◆ **Exercise instructions**
Every line in the data below from the one containing "ordinal below 2^52" down to the one containing "From stdpp Require", both included, must be retyped exactly; no other line is to appear.

◆ **Information given**

######

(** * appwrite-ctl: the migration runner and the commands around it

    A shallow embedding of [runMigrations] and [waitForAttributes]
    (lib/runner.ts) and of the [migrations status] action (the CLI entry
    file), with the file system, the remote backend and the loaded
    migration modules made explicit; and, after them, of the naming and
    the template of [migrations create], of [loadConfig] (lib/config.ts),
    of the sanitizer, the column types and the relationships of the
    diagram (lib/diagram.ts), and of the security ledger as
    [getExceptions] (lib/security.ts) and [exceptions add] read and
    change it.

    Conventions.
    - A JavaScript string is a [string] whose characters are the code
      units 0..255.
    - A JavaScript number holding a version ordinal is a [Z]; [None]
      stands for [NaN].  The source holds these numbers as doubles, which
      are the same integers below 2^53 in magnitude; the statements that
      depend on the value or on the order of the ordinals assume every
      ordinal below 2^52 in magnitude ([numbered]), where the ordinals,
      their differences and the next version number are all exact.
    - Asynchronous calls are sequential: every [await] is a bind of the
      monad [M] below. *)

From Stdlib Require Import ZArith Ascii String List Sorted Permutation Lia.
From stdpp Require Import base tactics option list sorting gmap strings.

######

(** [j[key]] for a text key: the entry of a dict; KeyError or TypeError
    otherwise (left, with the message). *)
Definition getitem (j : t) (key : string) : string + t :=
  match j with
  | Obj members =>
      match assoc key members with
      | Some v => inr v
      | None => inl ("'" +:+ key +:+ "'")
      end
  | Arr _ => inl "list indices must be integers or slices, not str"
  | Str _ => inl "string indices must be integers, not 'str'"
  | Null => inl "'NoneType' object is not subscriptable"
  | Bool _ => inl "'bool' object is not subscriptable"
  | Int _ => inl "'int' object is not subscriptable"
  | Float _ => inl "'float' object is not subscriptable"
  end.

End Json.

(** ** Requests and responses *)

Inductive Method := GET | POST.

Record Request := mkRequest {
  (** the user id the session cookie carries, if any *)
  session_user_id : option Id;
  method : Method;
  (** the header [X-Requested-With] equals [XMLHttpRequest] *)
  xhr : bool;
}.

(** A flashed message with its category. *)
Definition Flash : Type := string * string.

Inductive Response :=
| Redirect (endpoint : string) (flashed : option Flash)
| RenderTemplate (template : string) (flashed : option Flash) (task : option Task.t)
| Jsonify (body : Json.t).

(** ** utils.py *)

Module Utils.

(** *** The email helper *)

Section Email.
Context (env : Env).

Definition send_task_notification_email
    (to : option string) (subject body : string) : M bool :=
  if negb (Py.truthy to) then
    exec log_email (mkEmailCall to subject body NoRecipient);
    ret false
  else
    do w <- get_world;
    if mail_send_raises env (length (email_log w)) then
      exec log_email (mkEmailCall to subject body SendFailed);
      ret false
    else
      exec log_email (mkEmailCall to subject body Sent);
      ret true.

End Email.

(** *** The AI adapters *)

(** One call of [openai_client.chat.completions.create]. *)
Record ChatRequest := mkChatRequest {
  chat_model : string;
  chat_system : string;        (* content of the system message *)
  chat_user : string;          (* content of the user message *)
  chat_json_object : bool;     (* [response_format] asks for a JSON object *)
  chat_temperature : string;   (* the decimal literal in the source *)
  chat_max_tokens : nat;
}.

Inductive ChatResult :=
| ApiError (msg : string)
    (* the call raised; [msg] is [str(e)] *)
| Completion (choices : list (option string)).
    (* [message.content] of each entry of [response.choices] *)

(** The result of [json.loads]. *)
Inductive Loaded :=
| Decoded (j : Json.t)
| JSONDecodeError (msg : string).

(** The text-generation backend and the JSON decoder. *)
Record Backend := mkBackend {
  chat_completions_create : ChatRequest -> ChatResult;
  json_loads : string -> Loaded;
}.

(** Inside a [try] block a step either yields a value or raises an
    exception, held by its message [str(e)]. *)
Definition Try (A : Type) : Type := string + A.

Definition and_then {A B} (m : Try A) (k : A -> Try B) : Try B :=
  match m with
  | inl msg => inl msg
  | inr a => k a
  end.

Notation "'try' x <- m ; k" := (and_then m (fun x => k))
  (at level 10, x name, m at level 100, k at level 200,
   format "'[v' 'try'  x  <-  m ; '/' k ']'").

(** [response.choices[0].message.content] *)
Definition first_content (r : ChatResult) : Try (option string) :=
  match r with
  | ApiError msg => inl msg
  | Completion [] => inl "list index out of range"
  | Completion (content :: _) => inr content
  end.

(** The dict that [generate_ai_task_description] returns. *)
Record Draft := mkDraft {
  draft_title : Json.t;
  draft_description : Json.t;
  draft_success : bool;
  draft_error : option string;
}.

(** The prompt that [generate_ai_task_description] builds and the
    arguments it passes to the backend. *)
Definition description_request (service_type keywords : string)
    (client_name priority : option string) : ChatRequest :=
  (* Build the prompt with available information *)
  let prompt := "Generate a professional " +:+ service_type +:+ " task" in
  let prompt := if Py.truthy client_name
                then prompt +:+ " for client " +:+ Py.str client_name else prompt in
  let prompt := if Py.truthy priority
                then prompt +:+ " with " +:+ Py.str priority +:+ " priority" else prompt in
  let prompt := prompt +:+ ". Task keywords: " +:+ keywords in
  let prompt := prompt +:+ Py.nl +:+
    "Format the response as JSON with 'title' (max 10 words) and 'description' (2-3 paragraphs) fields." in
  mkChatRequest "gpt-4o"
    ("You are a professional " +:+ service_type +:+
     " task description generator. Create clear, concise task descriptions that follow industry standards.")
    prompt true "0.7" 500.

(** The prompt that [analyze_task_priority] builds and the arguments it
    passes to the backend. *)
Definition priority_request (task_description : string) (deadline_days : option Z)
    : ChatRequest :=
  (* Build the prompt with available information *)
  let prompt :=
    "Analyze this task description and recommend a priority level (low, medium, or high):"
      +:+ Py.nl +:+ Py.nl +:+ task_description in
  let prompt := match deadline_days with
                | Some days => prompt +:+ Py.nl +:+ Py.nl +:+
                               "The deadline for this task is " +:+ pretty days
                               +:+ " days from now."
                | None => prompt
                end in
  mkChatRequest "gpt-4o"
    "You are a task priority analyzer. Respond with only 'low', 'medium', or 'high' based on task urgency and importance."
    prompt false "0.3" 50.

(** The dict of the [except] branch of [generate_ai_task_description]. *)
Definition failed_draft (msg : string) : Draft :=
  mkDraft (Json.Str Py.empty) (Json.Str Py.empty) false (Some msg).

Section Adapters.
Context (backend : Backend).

######

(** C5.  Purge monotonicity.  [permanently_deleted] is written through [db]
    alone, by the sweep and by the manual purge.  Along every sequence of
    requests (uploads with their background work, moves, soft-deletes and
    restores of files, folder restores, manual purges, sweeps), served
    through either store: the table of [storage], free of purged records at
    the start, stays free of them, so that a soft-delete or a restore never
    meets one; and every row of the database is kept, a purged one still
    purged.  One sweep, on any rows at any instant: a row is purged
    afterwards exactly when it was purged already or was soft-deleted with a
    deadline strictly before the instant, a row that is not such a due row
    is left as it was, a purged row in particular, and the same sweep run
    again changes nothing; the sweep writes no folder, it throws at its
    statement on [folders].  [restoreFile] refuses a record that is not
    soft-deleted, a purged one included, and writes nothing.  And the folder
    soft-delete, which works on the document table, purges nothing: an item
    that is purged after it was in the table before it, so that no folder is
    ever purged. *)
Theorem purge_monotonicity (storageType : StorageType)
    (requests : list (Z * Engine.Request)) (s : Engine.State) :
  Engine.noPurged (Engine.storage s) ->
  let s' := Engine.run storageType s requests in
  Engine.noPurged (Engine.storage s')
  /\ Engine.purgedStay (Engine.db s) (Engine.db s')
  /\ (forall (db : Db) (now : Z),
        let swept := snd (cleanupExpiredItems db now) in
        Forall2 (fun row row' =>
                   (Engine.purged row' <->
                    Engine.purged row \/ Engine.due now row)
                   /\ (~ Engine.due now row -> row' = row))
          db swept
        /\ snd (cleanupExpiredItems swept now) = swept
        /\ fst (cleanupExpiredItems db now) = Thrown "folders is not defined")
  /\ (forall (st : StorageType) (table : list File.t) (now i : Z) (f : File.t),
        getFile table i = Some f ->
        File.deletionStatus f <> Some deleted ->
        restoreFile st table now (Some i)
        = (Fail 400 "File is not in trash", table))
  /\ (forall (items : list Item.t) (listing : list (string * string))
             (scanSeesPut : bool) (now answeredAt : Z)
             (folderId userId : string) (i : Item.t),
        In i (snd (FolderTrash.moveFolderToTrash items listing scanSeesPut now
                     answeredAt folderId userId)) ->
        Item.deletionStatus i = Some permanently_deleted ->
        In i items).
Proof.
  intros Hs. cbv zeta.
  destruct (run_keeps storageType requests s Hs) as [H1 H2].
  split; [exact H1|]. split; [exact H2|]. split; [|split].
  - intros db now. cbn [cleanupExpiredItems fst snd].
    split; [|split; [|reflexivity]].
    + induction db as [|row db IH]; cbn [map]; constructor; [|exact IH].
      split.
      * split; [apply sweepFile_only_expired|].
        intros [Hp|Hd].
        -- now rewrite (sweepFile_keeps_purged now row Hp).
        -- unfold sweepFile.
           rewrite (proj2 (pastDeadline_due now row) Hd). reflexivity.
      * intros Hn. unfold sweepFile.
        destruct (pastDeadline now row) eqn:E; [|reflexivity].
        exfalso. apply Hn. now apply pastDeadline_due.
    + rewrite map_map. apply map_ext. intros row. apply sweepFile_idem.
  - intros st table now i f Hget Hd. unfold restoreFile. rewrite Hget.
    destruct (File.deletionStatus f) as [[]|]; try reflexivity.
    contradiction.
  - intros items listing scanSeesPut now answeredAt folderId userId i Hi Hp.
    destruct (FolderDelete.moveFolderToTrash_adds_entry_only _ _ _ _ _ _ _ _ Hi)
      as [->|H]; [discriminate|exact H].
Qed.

######

◆ **Final answer**
      ordinal below 2^52 in magnitude ([numbered]), where the ordinals,
      their differences and the next version number are all exact.
    - Asynchronous calls are sequential: every [await] is a bind of the
      monad [M] below. *)

From Stdlib Require Import ZArith Ascii String List Sorted Permutation Lia.
From stdpp Require Import base tactics option list sorting gmap strings.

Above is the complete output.